Attention contractors, are you ready for the new ASHRAE standard? It's called Standard 90.1- 2007, Energy Standard for Buildings Except Low-Rise Residential Buildings. The goals of the new standard are to implement energy saving strategies, reduce the carbon footprint, and pave the way for 'Green' Building standards. Once it is widespread and implemented, Standard 90.1 will cause a number of changes in how, what, and where we do business. The opportunity is substantial – start preparing now!

Standard 90.1 will affect building occupants, building managers, and contractors. Benefits to building occupants will be greater comfort, lower utility bills and lower per square foot cost. Pluses to building managers will be decreased comfort complaints, higher occupancy rates due to greater comfort, and reduced risk to Indoor Air Quality problems.

For contractors, the challenge and the opportunity lie in how broad the new standard is. It addresses the entire building envelope, including electrical, lighting, and HVAC/Controls. Because Standard 90.1 combines together multiple standards across different disciplines, you may have to broaden your expertise to fill the sales opportunities it will create.

Here's an overview of what the new standard covers.

Lighting/Power

A number of new lighting requirements include standards for:

  1. Individual space control of lighting zones,
  2. Mandatory use of occupancy sensors,
  3. Power requirements of emergency lighting,
  4. Maximum timed override of zone lighting.
  5. Astronomical or sensor use for outdoor lighting
  6. Lighting Power density (LPD) watts per square ft.
  7. 'Trading' of power possible between different electrical loads.

New power requirements include maximum voltage drop and contractor provision of documentation, service, and operation/maintenance manuals. Contractors who are ready to install these occupancy sensors and implement these strategies will have an advantage over the competition.

HVAC and control systems are also included in these new requirements. Some of these are:

  1. Some traditional types of economizer control sequences are now banned.
  2. The use of reheat for humidity control is severely restricted. 
  3. Dual setpoint thermostats are mandated.
  4. Control systems with optimum start capability are encouraged.
  5. HVAC system balancing parameters are mandated.
  6. On/off time controls are required
  7. Required equipment efficiency levels are listed
  8. Building zoning requirements are given
  9. Demand control ventilation for IAQ purposes is given
  10. Insulation requirements are listed
  11. Documentation and Operation/Maintenance documentation is required
  12. No simultaneous htg and cooling is permitted
  13. The use of 2 pipe and 3 pipe systems are dramatically reduced and changed.

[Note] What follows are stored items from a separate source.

(** * Face-authentication attendance system: a shallow embedding

    The development follows the Python modules with decision logic:
    - [face_utils.py]  (class FaceRecognitionEngine)  -> Module [FaceUtils],
                       and [FaceUtils64] for the matcher in binary64
    - [spoof.py]       (class LivenessDetector)       -> Module [Spoof]
    - [db.py]          (class AttendanceDB)           -> Module [Db]
    - [camera.py]      (class CameraHandler)          -> Module [Camera]
    - [app.py]         (the two pages with a camera)  -> Module [App]

    Conventions.
    - In [FaceUtils] and [Spoof], distances, tolerances and eye aspect
      ratios are exact rationals [Q]: what is proved there is about order,
      membership and state, and NaN and the infinities are outside the
      model.  The values the matcher computes (distance, acceptance,
      confidence) are in [FaceUtils64], where they are primitive floats as
      numpy computes them.
    - The hours of an attendance record are computed by SQLite in binary64;
      they are primitive floats here, with their rational value taken through
      [Prim2SF].
    - The external libraries (face_recognition, cv2, numpy.linalg.norm) are
      Section variables; whatever they may raise is an [outcome].
    - A Python dict is an insertion-ordered association list ([Dict]),
      because [recognize_face] depends on the iteration order.
    - Methods that mutate [self] are state-passing functions; the clock, the
      file system and the database connection are explicit arguments. *)

From Stdlib Require Import List String Ascii ZArith PArith QArith Qminmax Qabs Qpower.
From Stdlib Require Import Bool Lia Lqa Permutation Sorted.
From Stdlib Require Import Floats Uint63 DecimalString.
Import ListNotations.

Set Implicit Arguments.

(** ** Results of calls into external libraries *)

Inductive outcome (A : Type) : Type :=
| Returns (a : A)
| Raises.
Arguments Raises {A}.

(** ** Python's insertion-ordered dict with string keys *)

Module Dict.

Definition dict (V : Type) : Type := list (string * V).

Fixpoint get {V} (d : dict V) (k : string) : option V :=
  match d with
  | [] => None
  | (k', v) :: d' => if String.eqb k k' then Some v else get d' k
  end.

Note: HVAC mechanical contracting firms who understand these new concepts and opportunities will be able to propose retrofits to existing mechanical systems to ensure compliance with the new standard. Examples would be eliminating existing economizer strategies and implementing demand control ventilation. Also, firms that are able to provide documentation and training services will be at a competitive advantage.

How to prepare

First, familiarize yourself and your personnel with the new standards in detail.

Second, assess your capabilities to meet these new standards. This would include the performance of your staff, the products you represent and use, and your experience in meeting the previous standards.

Third, update your sales and technical staff and start looking for opportunities to meet this standard with the higher level of skill and service it requires. Schedule sales calls with existing clients to introduce the new standard. For clients, it should be more than a regulation – it should be an opportunity for more efficient operations, eventual operational savings, and a safer, healthier environment for their occupants.